De même, est-il judicieux d'aller parader à la frontière nord coréenne comme le fait Obama au lieu d'inviter la Corée du Nord à participer à des réunions avec ses voisins asiatiques pour coordonner leur développement réciproque ? Il ne s'agit pas évidemment d'être naïf, mais d'utiliser la tactique de la confrontation symbolique, de prendre au mot les discours idéologiques lorsqu'ils prétendent être en mesure de corréler prospérité et liberté ; il ne faut pas sous-estimer les immenses possibilités stratégiques et tactiques que procure l'ère médiatique mondialisée. Mais il ne s'agit pas seulement de discourir ; il faut aussi proposer sans cesse des actions de gouvernance pour à la fois permettre de sauver la paix et aussi la face de régimes qui au fond, vu les rapports de force, trouveraient ainsi le moyen de baisser la garde sans avoir le sentiment d'avoir perdu. Souvent, le fait qu'un enfant désigne du doigt que le roi est nu, ou qu'un individu se dresse devant un char, ou que des millions disent non dans la rue, pour voir souvent des pouvoirs chanceler.
En fait, rien n'a été vraiment tenté sur ce point de réel soft power. La preuve ? Pourquoi par exemple une telle approche ne serait pas également abordé dans le conflit israélo-palestinien ? Pourquoi n'est-il pas possible que soit organisé de la façon la plus solennelle des réunions sur ce qui s'est vraiment passé en 1947-48 ? Pourquoi les régimes nationalistes arabes, pourquoi lesdits "palestiniens" (les guillemets soulignent seulement que ces derniers refusaient cette appellation avant la guerre de 67…) ont-ils refusé le plan de partition alors qu'ils en étaient en position bien plus favorables qu'aujourd'hui ? Pourquoi ont-ils expulsé près d'un million de juifs ? Pourquoi ont-ils refusé par la suite l'application du plan d'Oslo alors qu'à l'époque en 1995 par exemple il était question de construire un aéroport international à Gaza ? Pourquoi ne dit-on pas que peu à peu les contrôles se seraient estompés au niveau maritime surtout s'ils avaient été pris en charge par la FINUL comme actuellement au Liban ? Jamais des dirigeants comme Olmert voire même Sharon n'avaient été aussi loin dans la recherche de la paix.
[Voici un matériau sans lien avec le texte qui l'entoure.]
Lemma wake_inv_step w w' ls i l l' k :
  wake_inv w ls → ls !! i = Some l → wake l w w' l' → wake_inv w' (<[i:=l']> ls ++ replicate k Calm).
Proof.
  intros Hinv Hi Hstep. pose proof Hinv as [Hmu Hd Ha]. destruct Hstep as
    [l w w' Hc|p n s w Hp Hm Hw|p s w Hp Hm Hst|p s w Hp|p s s' w Hp Hm Hm' Hcw Hcn|l p s w Hp Hl].
  - by eapply wake_inv_calm.
  - eapply (wake_inv_set _ _ _ Calm _ _ p s); simpl; [done..|lia|done| |].
    + intros [?|[? _]]; congruence.
    + simpl. intros Hlt. destruct (Ha p s Hp Hlt) as [[? _]|Hin]; [lia|].
      right. by eapply must_wake_stays.
  - eapply (wake_inv_set _ _ _ Calm _ _ p s); simpl; [done..| | | |by left].
    + rewrite Hm. unfold holds. by rewrite decide_True, decide_False.
    + intros q Hq. split_and!; congruence.
    + done.
  - pose proof (list_elem_of_lookup_2 _ _ _ Hi) as Hin.
    pose proof (deciding_held _ _ p Hinv Hin) as H1. unfold mu_held in H1. rewrite Hp in H1.
    pose proof (Hd p s Hin Hp) as Hst.
    eapply (wake_inv_set _ _ _ (Deciding p) _ _ p s); simpl; [done..| | |done|by left].
    + unfold holds. rewrite decide_False, decide_True by done. lia.
    + intros q Hq. split_and!; congruence.
  - eapply (wake_inv_set _ _ _ Calm _ _ p s); simpl; [done..| | | |].
    + rewrite Hm, Hm'. unfold holds. by rewrite !decide_False.
    + done.
    + intros [?|[? _]]; congruence.
    + right. by eapply must_wake_now.
  - eapply (wake_inv_set _ _ _ l _ _ p s); simpl; [done..| | | |lia].
    + unfold holds. rewrite !decide_False by (by destruct Hl as [->| ->]). lia.
    + intros q Hq. destruct Hl as [->| ->]; split_and!; congruence.
    + intros [?|[_ Hin]]; [done|]. apply elem_of_local in Hin as [Hin|[?|?]]; [|done..]. by apply (Hd p s).
Qed.

(** The pool of an endpoint: what each goroutine is up to. *)
Lemma wake_inv_reachable k0 k :
  rtc (sys_step outside) k0 k →
  Forall (λ g : Prog W unit, watched g Calm (λ _ l, no_duty l)) (threads k0) → heap (world k0) = [] →
  ∃ ls, pool_tracked Calm wake may_do no_duty k ls ∧ wake_inv (world k) ls.
Proof.
  intros Hrun Hts Hheap.
  assert (∃ ls, pool_tracked Calm wake may_do no_duty k0 ls ∧ wake_inv (world k0) ls) as Hstart.
  { exists (replicate (length (threads k0)) Calm). split.
    - apply Forall2_same_length_lookup_2; [by rewrite length_replicate|].
      intros i g l Hg [-> _]%lookup_replicate. by eapply (Forall_lookup_1 _ _ i) in Hts.
    - split; unfold mu_held; rewrite Hheap; [|by intros..].
      intros p. apply sum_by_zero. by intros x [-> _]%elem_of_replicate. }
  clear Hts Hheap. induction Hrun as [|k1 k2 k3 Hstep _ IH]; [done|]. apply IH. clear IH.
  destruct Hstart as (ls & Hp & Hinv). destruct Hstep as [k2 Hstep|w' (σ & cn & _ & ->)].
  - destruct (pool_tracked_step _ _ _ _ wake_refl _ _ _ Hp Hstep) as (i & l & l' & n & Hi & Hw & Hp').
    eexists. split; [exact Hp'|]. by eapply wake_inv_step.
  - exists ls. split; [done|]. destruct Hinv as [? ? ?]. by split.
Qed.
(** C12: every RPC ends.  Whatever its handler, wrapped in the middleware, does,
    returns or panics with, [serveStream] ends the stream with the corresponding
    status and the trailers that were set, offers the END frame to the connection
    under the mux context, releases the deadline and removes the id; a panic ends
    this stream with Internal, and nothing else.  The handler is started once, and
    its end is reported with the code that is sent. *)
Theorem serveStream_handled srv p s h (P : HandlerResult → W → Prop) w :
  heap w !! p = Some s → sctx s ≠ [] → lookup_handler srv (method s) = Some h →
  total P (foldr (λ m h, m h) h (middleware (cfg srv)) (sctx s) p)
    (w <| events ::= stat_dispatch (stats (mux w)) (EvStreamStarted (method s)) |>) →
  (∀ r w1, P r w1 → ∃ s1, returned_in p s w1 s1) →
  total (λ _ w2, ∃ r w1 s1, P r w1 ∧ returned_in p s w1 s1 ∧
      served p s (final_status r) (final_trailers r s1) w1 w2 ∧
      events w2 = match r with
        | Returned _ => stat_dispatch (stats (mux w1))
            (EvStreamEnded (method s) (Code (final_status r))) (events w1)
        | Panicked _ => events w1
        end)
    (serveStream srv p) w.
Proof.
  intros Hp Hne Hh Htot HP. unfold serveStream. apply total_bind. eapply total_get_stream; [done|].
  rewrite Hh. unfold serve_handler. rewrite chain_foldr.
  apply total_bind, total_bind, total_stat, total_bind.
  eapply total_mono; [|exact Htot]. intros r w1 Hr. destruct (HP r w1 Hr) as [s1 Hs1].
  pose proof Hs1 as [Hp1 Hsid Hsctx [Hmu1 Hb1] Hw1 Hm1]. destruct r as [err|v].
  - apply total_bind, total_stat, total_bind. eapply total_locked_read; [exact Hp1|done|].
    eapply (total_end_defers _ _ _ s1); [by split|done|].
    intros w2 Hev Hsv. exists (Returned err), w1, s1. split_and!; [done..| |done].
    by destruct Hsv; split.
  - eapply (total_end_defers _ _ _ s1); [done..|]. intros w2 Hev Hsv.
    by exists (Panicked v), w1, s1.
Qed.

(** A method without a handler ends with Unimplemented; no handler runs and
    no start or end of a handler is reported. *)
Theorem serveStream_unknown srv p s w :
  returned_in p s w s → sctx s ≠ [] → lookup_handler srv (method s) = None →
  total (λ _ w2, events w2 = events w ∧
      served p s (mkStatus codes.Unimplemented ("unknown method " +:+ method s) []) None w w2)
    (serveStream srv p) w.
Proof.
  intros Hs Hne Hh. unfold serveStream. apply total_bind.
  eapply total_get_stream; [apply Hs|]. rewrite Hh. apply total_bind.
  by eapply (total_end_defers _ _ _ s).
Qed.

(** ** The stream limit *)

(** The handlers of a server never register a stream themselves: they run calls of
    the runtime on their own stream. *)
Definition handlers_shrink (srv : Server) : Prop :=
  ∀ m h c p, lookup_handler srv m = Some h →
    all_acts shrinks (foldr (λ m h, m h) h (middleware (cfg srv)) c p).

Lemma shr_serveStream srv p : handlers_shrink srv → all_acts shrinks (serveStream srv p).
Proof.
  intros Hh. pose proof shr_end. pose proof (shr_takeTrailer (C:=C)).
  split; [apply shr_on_stream|]. intros s. split; [|intros _; split].
  - destruct (lookup_handler srv (method s)) as [h|] eqn:E.
    + unfold serve_handler. rewrite chain_foldr. split; [apply shr_stat|]. intros _.
      split; [by eapply Hh|]. intros [err|v].
      * split; [apply shr_stat|]. intros _. split; [done|]. by split.
      * by split.
    + by split.
  - destruct (deadlineCancel s); [apply shr_ctx_cancel|done].
  - intros _. apply shr_remove.
Qed.

(** C11: on a server with a positive stream limit, in every interleaving of the read
    loop with the handlers, the control writer and the goroutine that waits for the
    connection, whatever the wire does: a connection has at most
    [MaxConcurrentStreams] open streams. *)
Theorem server_max_streams srv c cn σ k :
  0 < sc_maxStreams (cfg srv) → handlers_shrink srv →
  rtc (sys_step elsewhere) (ServeConn srv c cn σ) k →
  Z.of_nat (size (streams (mux (world k)))) ≤ sc_maxStreams (cfg srv).
Proof.
  intros Hmax Hh Hrtc.
  apply (cap_invariant (world (ServeConn srv c cn σ)) (λ p, Go (serveStream srv p))
    [await_mux ;; stat EvConnClosed]); [done|done|..|done].
  - intros p. by apply shr_serveStream.
  - constructor; [|done]. split; [|intros _; apply shr_stat].
    intros w w' b Hin. case_decide; by inv_elem.
Qed.

End server.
Il aurait suffi comme le proposait Bill Clinton d'amorcer des échanges entre implantations et territoires pour voir peu à peu se pacifier la question posée en 48, 56, 67, tandis que celle des réfugiés de 48 aurait pu se solutionner comme l'avait suggéré le plan conjoint israélo-palestinien avant que les Qataris de la télévision Al-Djzeera ne dévoile le plan et le fasse saborder.
Lorsqu'un expert, Ed Husain, écrit une tribune dans le NYT (6 mars 2013) pour demander la fin du boycott d'Israël (alors que nombre d'intellectuels, occidentaux, exigent le contraire) n'est-ce pas parce qu'il souligne le caractère ubuesque d'une situation qui a vu des régimes autoritaires appauvrir leur peuple au nom du socialisme arabe et de l'islam et trouver comme boucs émissaires Israël et Occident ? N'était-ce pas par exemple la femme du président tunisien Ben Ali qui expliquait autrefois sur les ondes que le peuple tunisien devait se serrer la ceinture parce que beaucoup d'argent était envoyé en permanence au "peuple palestinien" alors qu'il prenait plutôt la direction de comptes occultes comme il a été prouvé par la suite ?…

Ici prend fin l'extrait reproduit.